EXERCISE AIM: Restate exactly the lines from the top of the listing below to the line containing "Definition occurrences (k"; the remaining lines are not wanted.

RAW DATA:

(** ** The shapes of the six files

    What a reader of [data/web] may rely on: the keys of every record, in
    the order [json.dump] writes them, and the fields [process_for_web.py]
    computes (counts, search texts, the [type] tag of a search entry);
    the fields copied from Baserow keep whatever value the row had. *)
Definition company_tool_ty : jty :=
  TObj [("id", TAny); ("name", TAny); ("description_short", TAny);
        ("description_long", TAny); ("tags", TArr TAny); ("rating", TAny);
        ("cost", TAny); ("url", TAny)].

Definition company_ty : jty :=
  TObj [("id", TAny); ("name", TAny); ("url", TAny); ("notes", TAny);
        ("tools", TArr company_tool_ty); ("tool_count", TInt)].

Definition tool_company_ty : jty := TObj [("id", TAny); ("name", TAny); ("url", TAny)].

Definition tool_ty : jty :=
  TObj [("id", TAny); ("name", TAny); ("description_short", TAny);
        ("description_long", TAny); ("tags", TArr TAny); ("tag_colors", TDict TAny);
        ("companies", TArr tool_company_ty); ("rating", TAny); ("cost", TAny);
        ("url", TAny); ("last_modified", TAny)].

Definition search_entry_ty : jty :=
  TOr (TObj [("type", TLit "company"); ("id", TAny); ("name", TAny); ("url", TAny);
             ("search_text", TStr); ("tool_count", TInt)])
      (TObj [("type", TLit "tool"); ("id", TAny); ("name", TAny); ("url", TAny);
             ("tags", TArr TAny); ("search_text", TStr); ("company_count", TInt)]).

Definition tag_ty : jty := TObj [("name", TAny); ("color", TAny)].

Definition stats_ty : jty :=
  TObj [("total_companies", TInt); ("total_tools", TInt); ("companies_with_tools", TInt);
        ("tools_with_companies", TInt); ("total_tags", TInt)].
(** ** Reference functions for the theorems *)

(** The position of a tier in [tier_order] (line 219). *)
Definition tier_rank (tier : string) : nat :=
  if String.eqb tier "Free" then 0
  else if String.eqb tier "Low (<$500)" then 1
  else if String.eqb tier "Medium ($500-$2K)" then 2
  else if String.eqb tier "High ($2K-$10K)" then 3
  else if String.eqb tier "Enterprise (>$10K)" then 4
  else 5.

(** How many tags of the rows hash to [k], duplicates included. *)
Definition occurrences (k : pykey) (rows : list Tool) : nat :=
  length (filter (λ tg, to_key tg = Ok k) (concat (tags_list <$> rows))).

(** A count [n] added to a [dict.get(k, 0)]-style entry. *)
Definition bump (o : option Z) (n : nat) : option Z :=
  if (n =? 0)%nat then o else Some (default 0%Z o + Z.of_nat n)%Z.

(** ** Lemmas *)

Lemma filter_if {A} (b : bool) (p : A → bool) (l : list A) :
  (if b then l else filter p l) = filter (λ x, b || p x) l.
Proof.
  destruct b; simpl; [|done].
  induction l as [|x l IH]; [done|]. rewrite filter_cons_True; [by f_equal|done].
Qed.

Lemma filter_mono_sublist {A} (p q : A → bool) (l : list A) :
  (∀ x, p x → q x) → filter p l `sublist_of` filter q l.
Proof.
  intros Hpq. rewrite <- (list_filter_filter_l (λ x, p x) (λ x, q x) l) by done.
  apply sublist_filter.
Qed.

Lemma cost_tier_cases t :
  cost_tier t ∈ TIER_ORDER ∧ (cost_tier t = "Unknown" ↔ cost t = None).
Proof.
  unfold cost_tier, categorize_cost. destruct (cost t) as [c|]; [|split; [set_solver|done]].
  split; [|split; [|done]].
  - destruct (Qeq_bool c 0), (Qlt_le_dec c 500), (Qlt_le_dec c 2000), (Qlt_le_dec c 10000);
      set_solver.
  - destruct (Qeq_bool c 0), (Qlt_le_dec c 500), (Qlt_le_dec c 2000), (Qlt_le_dec c 10000);
      discriminate.
Qed.

Section FilterLemmas.
Variable regex : Type.
Variable compile_ci : string → res regex.
Variable rsearch : regex → string → bool.
Abbreviation get_filtered_data := (get_filtered_data regex compile_ci rsearch).
Abbreviation filtered_for := (filtered_for regex compile_ci rsearch).
Abbreviation search_stage := (search_stage regex compile_ci rsearch).

(** The four filters applied one after the other keep exactly the rows
    of the search stage that satisfy all three selections. *)
Lemma get_filtered_data_keep df s companies tags tiers :
  get_filtered_data df s companies tags tiers =
  (l ← search_stage df s; Ok (filter (keep companies tags tiers) l)).
Proof.
  unfold get_filtered_data, search_stage.
  destruct (String.eqb s ""); [|destruct (compile_ci s)]; simpl; try done;
    rewrite !filter_if, !list_filter_filter; f_equal; apply list_filter_iff;
    intros t; unfold keep; rewrite !andb_True; tauto.
Qed.

Lemma search_stage_sublist df s l : search_stage df s = Ok l → l `sublist_of` df.
Proof.
  unfold search_stage. destruct (String.eqb s ""); [by intros [= <-]|].
  destruct (compile_ci s); intros [= <-]. apply sublist_filter.
Qed.

Lemma get_filtered_data_sublist df s companies tags tiers l :
  get_filtered_data df s companies tags tiers = Ok l → l `sublist_of` df.
Proof.
  rewrite get_filtered_data_keep. intros H. res_inv. subst l.
  etrans; [apply sublist_filter|]. by eapply search_stage_sublist.
Qed.

Lemma filtered_for_cleared_search df u :
  search_value u = "" →
  filtered_for df u = Ok (filter (keep (company_value u) (tag_value u) (tier_value u)) df).
Proof.
  intros Hs. unfold filtered_for. rewrite get_filtered_data_keep. unfold search_stage.
  by rewrite Hs.
Qed.

End FilterLemmas.

Lemma reachable_options company_options tag_options u :
  reachable company_options tag_options u →
  Forall (λ c, c ∈ company_options) (company_value u) ∧
  Forall (λ t, t ∈ tag_options) (tag_value u) ∧
  Forall (λ t, t ∈ TIER_OPTIONS) (tier_value u).
Proof.
  induction 1 as [|u e u' _ IH Hstep]; [split_and!; constructor|].
  destruct IH as (? & ? & ?). inversion Hstep; subst; simpl; split_and!; done || constructor.
Qed.

(** The transitions of the widgets, whatever the event. *)
Definition ui_step (company_options tag_options : list json) (u u' : UI) : Prop :=
  ∃ e, step company_options tag_options u e u'.

Lemma reset_filters_init u : reset_filters u = ui_init.
Proof. by destruct u. Qed.

Lemma reachable_rtc company_options tag_options u :
  reachable company_options tag_options u → rtc (ui_step company_options tag_options) ui_init u.
Proof.
  induction 1 as [|u e u' _ IH Hs]; [done|].
  eapply rtc_r; [exact IH|]. by exists e.
Qed.

Lemma keep_clear_companies cs ts tiers t : keep cs ts tiers t → keep [] ts tiers t.
Proof. unfold keep. rewrite !andb_True. naive_solver. Qed.
Lemma keep_clear_tags ts tiers t : keep [] ts tiers t → keep [] [] tiers t.
Proof. unfold keep. rewrite !andb_True. naive_solver. Qed.
Lemma keep_clear_tiers tiers t : keep [] [] tiers t → keep [] [] [] t.
Proof. unfold keep. rewrite !andb_True. naive_solver. Qed.
Lemma keep_nothing t : keep [] [] [] t.
Proof. done. Qed.

Lemma tier_count_cons t l tier :
  tier_count (t :: l) tier = ((if String.eqb (cost_tier t) tier then 1 else 0) + tier_count l tier)%nat.
Proof. unfold tier_count. rewrite filter_cons. by destruct (String.eqb _ _). Qed.

(** Every tool is counted in exactly one tier of [TIER_ORDER]. *)
Lemma sum_tiers l : sum_list (tier_count l <$> TIER_ORDER) = length l.
Proof.
  induction l as [|t l IH]; [done|]. cbn [fmap list_fmap TIER_ORDER TIER_OPTIONS app sum_list] in IH |- *.
  rewrite !tier_count_cons. destruct (cost_tier_cases t) as [Hin _].
  cbn [TIER_ORDER TIER_OPTIONS app] in Hin.
  unfold id in *.
  repeat (apply elem_of_cons in Hin as [Hin|Hin]; [rewrite Hin; simpl; lia|]).
  by apply not_elem_of_nil in Hin.
Qed.

Lemma bump_bump o a b : bump (bump o a) b = bump o (a + b).
Proof.
  unfold bump. destruct (a =? 0)%nat eqn:Ha, (b =? 0)%nat eqn:Hb, (a + b =? 0)%nat eqn:Hab;
    rewrite ?Nat.eqb_eq, ?Nat.eqb_neq in *; simpl; try lia; try done; f_equal; lia.
Qed.

Lemma count_tags_spec acc tl acc' k :
  count_tags acc tl = Ok acc' →
  dict_lookup k acc' = bump (dict_lookup k acc) (length (filter (λ tg, to_key tg = Ok k) tl)).
Proof.
  revert acc. induction tl as [|t tl IH]; intros acc Hc; [by injection Hc as <-|].
  simpl in Hc. unfold dict_get, dict_set in Hc. destruct (to_key t) as [kt|] eqn:Hkt;
    [|discriminate]. simpl in Hc. rewrite (IH _ Hc), dict_lookup_insert, filter_cons.
  destruct (decide (kt = k)) as [->|Hne].
  - rewrite decide_True by done. simpl length.
    change (S ?n) with (1 + n)%nat. rewrite <- bump_bump. unfold bump at 2. simpl. done.
  - rewrite decide_False by congruence. done.
Qed.

Lemma tag_counts_loop_spec acc rows d k :
  tag_counts_loop acc rows = Ok d → dict_lookup k d = bump (dict_lookup k acc) (occurrences k rows).
Proof.
  revert acc. induction rows as [|r rows IH]; intros acc Hl.
  - injection Hl as <-. unfold bump, occurrences. done.
  - simpl in Hl. destruct (count_tags acc (tags_list r)) as [acc1|] eqn:Hc; [|discriminate].
    simpl in Hl. rewrite (IH _ Hl), (count_tags_spec _ _ _ _ Hc), bump_bump.
    unfold occurrences. by rewrite fmap_cons, concat_cons, filter_app, length_app.
Qed.

Lemma pct_bounds n total : (n ≤ total)%nat → (0 <= pct n total <= 100)%Q.
Proof.
  intros Hn. unfold pct. destruct (0 <? total)%nat eqn:Ht; [|split; discriminate].
  apply Nat.ltb_lt in Ht.
  assert (0 < inject_Z (Z.of_nat total))%Q as Hpos.
  { change 0%Q with (inject_Z 0). rewrite <- Zlt_Qlt. lia. }
  split.
  - apply Qmult_le_0_compat; [|discriminate].
    apply Qle_shift_div_l; [done|]. rewrite Qmult_0_l. change 0%Q with (inject_Z 0).
    rewrite <- Zle_Qle. lia.
  - rewrite <- (Qmult_1_l 100) at 2. apply Qmult_le_compat_r; [|discriminate].
    apply Qle_shift_div_r; [done|]. rewrite Qmult_1_l. rewrite <- Zle_Qle. lia.
Qed.

(** ** The filters: the claims *)

(** C33. Price tiers: once a price tier is selected (from the options the
    widget offers, which do not include ['Unknown']), no tool without a
    numeric cost is shown, by any view; no choice of the widgets shows
    them alongside priced tools of a tier. *)
Theorem tier_filter_hides_unknown_cost company_options tag_options regex compile_ci rsearch
    df u l :
  reachable company_options tag_options u → tier_value u ≠ [] →
  filtered_for regex compile_ci rsearch df u = Ok l →
  Forall (λ t, has_cost t = true) l.
Proof.
  intros Hr Hne Hf. destruct (reachable_options _ _ _ Hr) as (_ & _ & Htiers).
  unfold filtered_for in Hf. rewrite get_filtered_data_keep in Hf. res_inv. subst l.
  apply Forall_forall. intros t (Hk & _)%list_elem_of_filter.
  unfold keep in Hk. rewrite !andb_True, !orb_True in Hk.
  destruct Hk as (_ & [Hnil%bool_decide_unpack|Hin%bool_decide_unpack]); [done|].
  rewrite Forall_forall in Htiers. specialize (Htiers _ Hin).
  destruct (cost_tier_cases t) as [_ Hu]. unfold has_cost. apply bool_decide_eq_true.
  destruct (cost t) as [c|]; [done|]. rewrite (proj2 Hu eq_refl) in Htiers.
  vm_compute in Htiers. set_solver.
Qed.

(** Reset: the four assignments of [reset_filters] re-render the views
    four times; each render shows the rows of the one before and more,
    and the last one shows the whole table. *)
Theorem reset_widens regex compile_ci rsearch df u :
  ∃ l1 l2 l3 l4,
    Forall2 (λ u' l, filtered_for regex compile_ci rsearch df u' = Ok l) (reset_trace u)
      [l1; l2; l3; l4] ∧
    l1 `sublist_of` l2 ∧ l2 `sublist_of` l3 ∧ l3 `sublist_of` l4 ∧ l4 = df.
Proof.
  eexists _, _, _, _. split_and!;
    [repeat (constructor; [apply filtered_for_cleared_search; reflexivity|]); constructor
    |apply filter_mono_sublist, keep_clear_companies
    |apply filter_mono_sublist, keep_clear_tags
    |apply filter_mono_sublist, keep_clear_tiers
    |apply list_filter_all; intros; apply keep_nothing].
Qed.

(** C34. A search text without regular-expression metacharacters is
    searched as a literal, ignoring case: the rows shown are, in the
    table's order, the tools whose name is a str containing the text
    (ASCII case folded) and that pass the three selections. *)
Theorem filter_literal_search regex compile_ci rsearch df s companies tags tiers rx :
  s ≠ "" → compile_ci s = Ok rx → (∀ n, rsearch rx n = substring (lower s) (lower n)) →
  get_filtered_data regex compile_ci rsearch df s companies tags tiers =
    Ok (filter (λ t, match tool_name t with
                     | Some (JStr n) => substring (lower s) (lower n)
                     | _ => false
                     end && keep companies tags tiers t) df).
Proof.
  intros Hs Hc Hr. rewrite get_filtered_data_keep. unfold search_stage.
  rewrite (proj2 (String.eqb_neq _ _) Hs), Hc. simpl. f_equal.
  rewrite list_filter_filter. apply list_filter_iff. intros t.
  unfold name_contains. rewrite andb_True. destruct (tool_name t) as [[]|]; simpl;
    rewrite ?Hr; tauto.
Qed.

(** C20. The widgets never get stuck: from any state, the reset button
    brings back the whole table, and every state the user can reach from
    the start can be reached again. *)
Theorem reset_recovers company_options tag_options regex compile_ci rsearch df u v :
  reachable company_options tag_options v →
  filtered_for regex compile_ci rsearch df (reset_filters u) = Ok df ∧
  rtc (ui_step company_options tag_options) u v.
Proof.
  intros Hv. rewrite reset_filters_init. split.
  - rewrite filtered_for_cleared_search by done. f_equal.
    apply list_filter_all. intros. apply keep_nothing.
  - eapply rtc_l; [exists ClickReset; apply step_reset|].
    rewrite reset_filters_init. by apply reachable_rtc.
Qed.
(* ===== verification/DashStats.v ===== *)
(** * Descriptive statistics of the dashboard

    [calculate_statistics] (lines 51-68 of [tools_dashboard.py])
    summarises a numeric column after [dropna()]: count, mean, median,
    standard deviation, extremes, quartiles and their range, skewness and
    kurtosis; [stats_cards] shows the median cost (lines 145-146).

    Values are exact rationals: the rounding of numpy's float sums is not
    modelled.  The standard deviation is modelled by its square, the
    sample variance ([ddof=1], [NaN] for a single value), since a square
    root is not rational; skewness and kurtosis (computed by scipy) are not
    modelled.  [quantile] is numpy's default linear interpolation, which
    [Series.quantile] uses; [median] is numpy's median (the middle value,
    or the mean of the two middle ones). *)

From S2P Require Import Prelude Json PyDict Dashboard.
From Stdlib Require Import QArith Qminmax Qround Lqa.

Module DashStats.
Import Dashboard.

(** [series.dropna()] (line 53). *)
Definition dropna (series : list (option Q)) : list Q := omap id series.

Definition sort_q (l : list Q) : list Q := merge_sort Qle l.

Definition q_sum (l : list Q) : Q := foldr Qplus 0%Q l.

(** [clean.mean()] (line 58). *)
Definition q_mean (l : list Q) : Q := (q_sum l / inject_Z (Z.of_nat (length l)))%Q.

(** [clean.min()] and [clean.max()] (lines 61-62). *)
Definition q_min (l : list Q) : Q := match l with [] => 0%Q | x :: l' => foldr Qmin x l' end.
Definition q_max (l : list Q) : Q := match l with [] => 0%Q | x :: l' => foldr Qmax x l' end.

(** [clean.median()] (line 59). *)
Definition median (l : list Q) : Q :=
  let xs := sort_q l in
  let n := length xs in
  if Nat.even n then ((nth (n / 2 - 1) xs 0 + nth (n / 2) xs 0) / 2)%Q
  else nth (n / 2) xs 0%Q.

ANSWER TO THIS TASK:
(** ** The shapes of the six files

    What a reader of [data/web] may rely on: the keys of every record, in
    the order [json.dump] writes them, and the fields [process_for_web.py]
    computes (counts, search texts, the [type] tag of a search entry);
    the fields copied from Baserow keep whatever value the row had. *)
Definition company_tool_ty : jty :=
  TObj [("id", TAny); ("name", TAny); ("description_short", TAny);
        ("description_long", TAny); ("tags", TArr TAny); ("rating", TAny);
        ("cost", TAny); ("url", TAny)].

Definition company_ty : jty :=
  TObj [("id", TAny); ("name", TAny); ("url", TAny); ("notes", TAny);
        ("tools", TArr company_tool_ty); ("tool_count", TInt)].

Definition tool_company_ty : jty := TObj [("id", TAny); ("name", TAny); ("url", TAny)].

Definition tool_ty : jty :=
  TObj [("id", TAny); ("name", TAny); ("description_short", TAny);
        ("description_long", TAny); ("tags", TArr TAny); ("tag_colors", TDict TAny);
        ("companies", TArr tool_company_ty); ("rating", TAny); ("cost", TAny);
        ("url", TAny); ("last_modified", TAny)].

Definition search_entry_ty : jty :=
  TOr (TObj [("type", TLit "company"); ("id", TAny); ("name", TAny); ("url", TAny);
             ("search_text", TStr); ("tool_count", TInt)])
      (TObj [("type", TLit "tool"); ("id", TAny); ("name", TAny); ("url", TAny);
             ("tags", TArr TAny); ("search_text", TStr); ("company_count", TInt)]).

Definition tag_ty : jty := TObj [("name", TAny); ("color", TAny)].

Definition stats_ty : jty :=
  TObj [("total_companies", TInt); ("total_tools", TInt); ("companies_with_tools", TInt);
        ("tools_with_companies", TInt); ("total_tags", TInt)].
(** ** Reference functions for the theorems *)

(** The position of a tier in [tier_order] (line 219). *)
Definition tier_rank (tier : string) : nat :=
  if String.eqb tier "Free" then 0
  else if String.eqb tier "Low (<$500)" then 1
  else if String.eqb tier "Medium ($500-$2K)" then 2
  else if String.eqb tier "High ($2K-$10K)" then 3
  else if String.eqb tier "Enterprise (>$10K)" then 4
  else 5.

(** How many tags of the rows hash to [k], duplicates included. *)
Definition occurrences (k : pykey) (rows : list Tool) : nat :=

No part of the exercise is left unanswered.